#### [EXERCISE BRIEF]
Your response should be every line from the entries that includes the string "Qdata".

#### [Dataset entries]
#####
(* ===== verification/Text.v ===== *)
(** * Numbers as text

    The conversions between numbers and strings that the sources call:
    [parseInt(text)] (src/web-frontend/src/App.js, the handlers of the
    numeric inputs), [Number(text)] and [parseInt(number)]
    (src/utils/input.js, [getNumberFromConsole]) and the printing of an
    integer (template strings of src/verifyAlg.js).  They are functions of
    the language, modelled from its definition: [parseInt] reads the
    longest prefix of digits after blanks, a sign and a hexadecimal prefix;
    [Number] accepts a whole literal or gives [NaN]; [parseInt] of a
    number prints it first, so a number printed with an exponent is read
    as its first digit.  [toFixed] (src/index.js and App.js, where the
    errors of the fits are shown) rounds to a number of decimals and
    prints in positional notation.  Strings are ASCII; numbers are exact
    rationals, so the range of binary64 is not modelled.

    The theorems are round trips: [parseInt] and [Number] read the print of
    an integer back, [Number] reads what [toFixed] printed back to within
    half a unit of the last digit, and [parseInt] of a number is its
    truncation exactly when the number is printed without an exponent,
    and otherwise its first significant digit: the digit [d] of
    [first_digit], with [d * 10 ^ e] at most the number and
    [(d + 1) * 10 ^ e] above it. *)

From Stdlib Require Import Ascii String.
From Stdlib Require Import QArith Qround Qabs Qpower Lqa Lia ZArith List Bool.
From S2P Require Import Prelude.
From S2P Require Import Numeric.
Import ListNotations.

Local Open Scope string_scope.
Local Open Scope Z_scope.

(** ** Reading digits *)

(** ASCII white space: tab, line feed, vertical tab, form feed, carriage
    return and space. *)
Definition blank (c : ascii) : bool :=
  let k := Z.of_nat (nat_of_ascii c) in
  ((9 <=? k) && (k <=? 13)) || (k =? 32).

Fixpoint skip_blanks (s : string) : string :=
  match s with
  | String c s' => if blank c then skip_blanks s' else s
  | EmptyString => s
  end.

(** The string without its trailing blanks. *)
Fixpoint trim_end (s : string) : string :=
  match s with
  | EmptyString => EmptyString
  | String c s' =>
      match trim_end s' with
      | EmptyString => if blank c then EmptyString else String c EmptyString
      | t => String c t
      end
  end.

(** The value of a character as a digit: 0 to 9, then the letters for 10
    to 35. *)
Definition digit_val (c : ascii) : option Z :=
  let k := Z.of_nat (nat_of_ascii c) in
  if (48 <=? k) && (k <=? 57) then Some (k - 48)
  else if (97 <=? k) && (k <=? 122) then Some (k - 87)
  else if (65 <=? k) && (k <=? 90) then Some (k - 55)
  else None.

Definition digit_of (radix : Z) (c : ascii) : option Z :=
  match digit_val c with
  | Some d => if d <? radix then Some d else None
  | None => None
  end.
(** C16. [determineComplexity] throws on one input only, the empty array,
    where [ss.mean] raises its error; on every other array of samples,
    whatever their sizes and times, numbers or [NaN], it returns a result
    whose [bestFit] is one of the five labels and whose [results] list
    the five labels, each once. *)
Theorem determineComplexity_total dataPoints :
  match dataPoints with
  | [] => determineComplexity dataPoints
          = Throw (Error "mean requires at least one data point")
  | _ :: _ => exists r, determineComplexity dataPoints = Ok r
                /\ In (bestFit r) labels
                /\ Permutation (map fst (results r)) labels
  end.
Proof.
  destruct dataPoints as [|p dataPoints]; [reflexivity|].
  destruct (determineComplexity_labelled (p :: dataPoints)) as (r & E & Hb & Hp);
    [discriminate|].
  now exists r.
Qed.

End AnySamples.

(** ** Exact data *)

Section ExactData.
Context {M : MathLib} {L : MathLibLaws M}.

Lemma Forall2_Qeq_map {A} (f g : A -> Q) (l : list A) :
  (forall x, In x l -> f x == g x) -> Forall2 Qeq (map f l) (map g l).
Proof.
  induction l as [|x l IH]; intros H; cbn [map]; constructor.
  - apply H. now left.
  - apply IH. intros y Hy. apply H. now right.
Qed.

(** Samples that lie on a line over the covariate [tq] are fitted without
    error. *)
Lemma Qrmse_reg_exact tq pts a c :
  valid_samples pts -> separates tq ->
  Forall (fun p => snd p == a * tq (fst p) + c) pts ->
  Qrmse_reg tq pts == 0.
Proof.
  intros Hv Hsep Hline. pose proof (Qdenom_valid tq pts Hv Hsep) as Hden.
  assert (Hne : pts <> [])
    by (destruct Hv as [H _ _ _]; destruct pts; simpl in *; [lia | congruence]).
  unfold Qrmse_reg. rewrite <- Math_sqrt_0. apply Math_sqrt_Proper.
  apply Qmse_zero_iff.
  - unfold Qtimes. destruct pts; [congruence | discriminate].
  - now rewrite Qtimes_length, Qpredictions_length.
  - unfold Qtimes, Qpredictions. apply Forall2_Qeq_map. intros p Hp.
    symmetry.
    apply (exact_prediction a c (Qdata tq pts)) with (p := (tq (fst p), snd p)).
    + unfold Qdata. apply Forall_map_iff. exact Hline.
    + exact Hden.
    + unfold Qdata. now apply in_map with (f := fun p => (tq (fst p), snd p)).
Qed.

(** When the samples lie exactly on a line [time = a * n + c], the
    linear model's RMSE is zero. *)
Theorem linear_fit_exact pts a c :
  valid_samples pts ->
  Forall (fun p => snd p == a * inject_Z (fst p) + c) pts ->
  exists r, getRegressionRMSE (map dataPoint pts) t_linear = Fin r /\ r == 0.
Proof.
  intros Hv Hline. exists (Qrmse_reg q_linear pts). split.
  - apply getRegressionRMSE_fin; [apply computes_linear | apply Hv |].
    pose proof (Qdenom_valid q_linear pts Hv separates_linear). lra.
  - now apply (Qrmse_reg_exact q_linear pts a c Hv separates_linear).
Qed.

End ExactData.

(** ** A best model that fits without error *)

Section ExactFit.
Context {M : MathLib} {L : MathLibLaws M}.

(** A model whose RMSE is at least [0.15 * 1e-9]: against a best model of
    RMSE zero, the relative difference of the simplicity loop is at least
    the tolerance. *)
Definition clear (m : Model) : Prop :=
  exists q, rmse m = Fin q /\ 0.15 * 1e-9 <= q.
Lemma runAnalysis_zero_iterations_witness :
  exists t',
    runAnalysis (clock := ideal_clock) (ideal_algorithm cost5) [2; 3]%Z
      (of_Z 0) "array" 0
    = Throw (Internal (Error "mean requires at least one data point"), t').
Proof.
  apply (runAnalysis_zero_iterations (clock := ideal_clock)
           (ideal_algorithm cost5)).
  intros i w0. now eexists _, _.
Defined.
(** The [try] block of the loop: the analysis, the classification and the
    comparison with the expected label. *)
Definition attempt (test : Test) (passed : nat)
  : io W (exn E) (nat * list (Line E)) :=
  data <- runAnalysis (candidate (fn test)) (inputs test) (of_Z 10)
            default_inputMode ;;
  match determineComplexity data with
  | Throw err => io_throw (Internal err)
  | Ok result =>
      if String.eqb (bestFit result) (expected test)
      then io_ret (S passed, [Detected (bestFit result); Pass])
      else io_ret (passed, [Detected (bestFit result); Fail (expected test);
                            Debug (results result)])
  end.

(** The body of the loop over [tests]. *)
Definition run_test (st : nat * list (Line E)) (test : Test)
  : io W (exn E) (nat * list (Line E)) :=
  r <- io_catch (attempt test (fst st))
         (fun e => io_ret (fst st, [Errored e])) ;;
  io_ret (fst r, snd st ++ [Testing (name test)] ++ snd r ++ [Blank]).

Fixpoint run_tests (ts : list Test) (st : nat * list (Line E))
  : io W (exn E) (nat * list (Line E)) :=
  match ts with
  | [] => io_ret st
  | test :: rest => st' <- run_test st test ;; run_tests rest st'
  end.

(** [verify()]: the exit code of the process and what was printed. *)
Definition verify : io W (exn E) (Z * list (Line E)) :=
  st <- run_tests tests (O, [Starting]) ;;
  let passed := fst st in
  let log := snd st ++ [Summary passed (length tests)] in
  if (passed =? length tests)%nat then io_ret (0%Z, log) else io_ret (1%Z, log).

End Verify.

(** ** verifyAlg.js *)

Definition standardStrategies : list (string * list Z) := [
  ("Standard Powers of 10", [10; 100; 1000; 10000]%Z);
  ("Standard Linear", [2000; 4000; 6000; 8000]%Z)
].

Definition highPrecisionStrategy : list (string * list Z) := [
  ("High-Precision", [10; 1000; 100000; 10000000]%Z)
].

Definition SLOW_ALGO_THRESHOLD : Z := 8001.

(** How a number is printed inside a template literal. *)
Class NumberFormat : Type := number_toString : num -> string.

(** [s.split(' ')[0]]: the text before the first blank. *)
Fixpoint first_word (s : string) : string :=
  match s with
  | EmptyString => EmptyString
  | String c s' => if Ascii.eqb c " "%char then EmptyString else String c (first_word s')
  end.

(** [formatResult(complexity)]. *)
Definition formatResult {F : NumberFormat} (complexity : Complexity) : string :=
  let resultString := first_word (bestFit complexity) in
  if nle (confidence complexity) (of_Z 75)
  then (resultString ++ " (Conf: " ++ number_toString (confidence complexity)
        ++ "%)")%string
  else resultString.

(** The sample behind a key of the module [algorithms]. *)
Definition sample_of (algoName : string) : option sample :=
  if String.eqb algoName "constantTime" then Some ConstantTime
  else if String.eqb algoName "linearTime" then Some LinearTime
  else if String.eqb algoName "quadraticTime" then Some QuadraticTime
  else if String.eqb algoName "logarithmicTime" then Some LogarithmicTime
  else None.

Section Main.
Context {M : MathLib} {F : NumberFormat} {W E : Type} {clock : Clock W}.
Variable candidate : sample -> Algorithm (W := W) (E := E).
#####
#### [WRITTEN ANSWER]
    apply (exact_prediction a c (Qdata tq pts)) with (p := (tq (fst p), snd p)).
    + unfold Qdata. apply Forall_map_iff. exact Hline.
    + unfold Qdata. now apply in_map with (f := fun p => (tq (fst p), snd p)).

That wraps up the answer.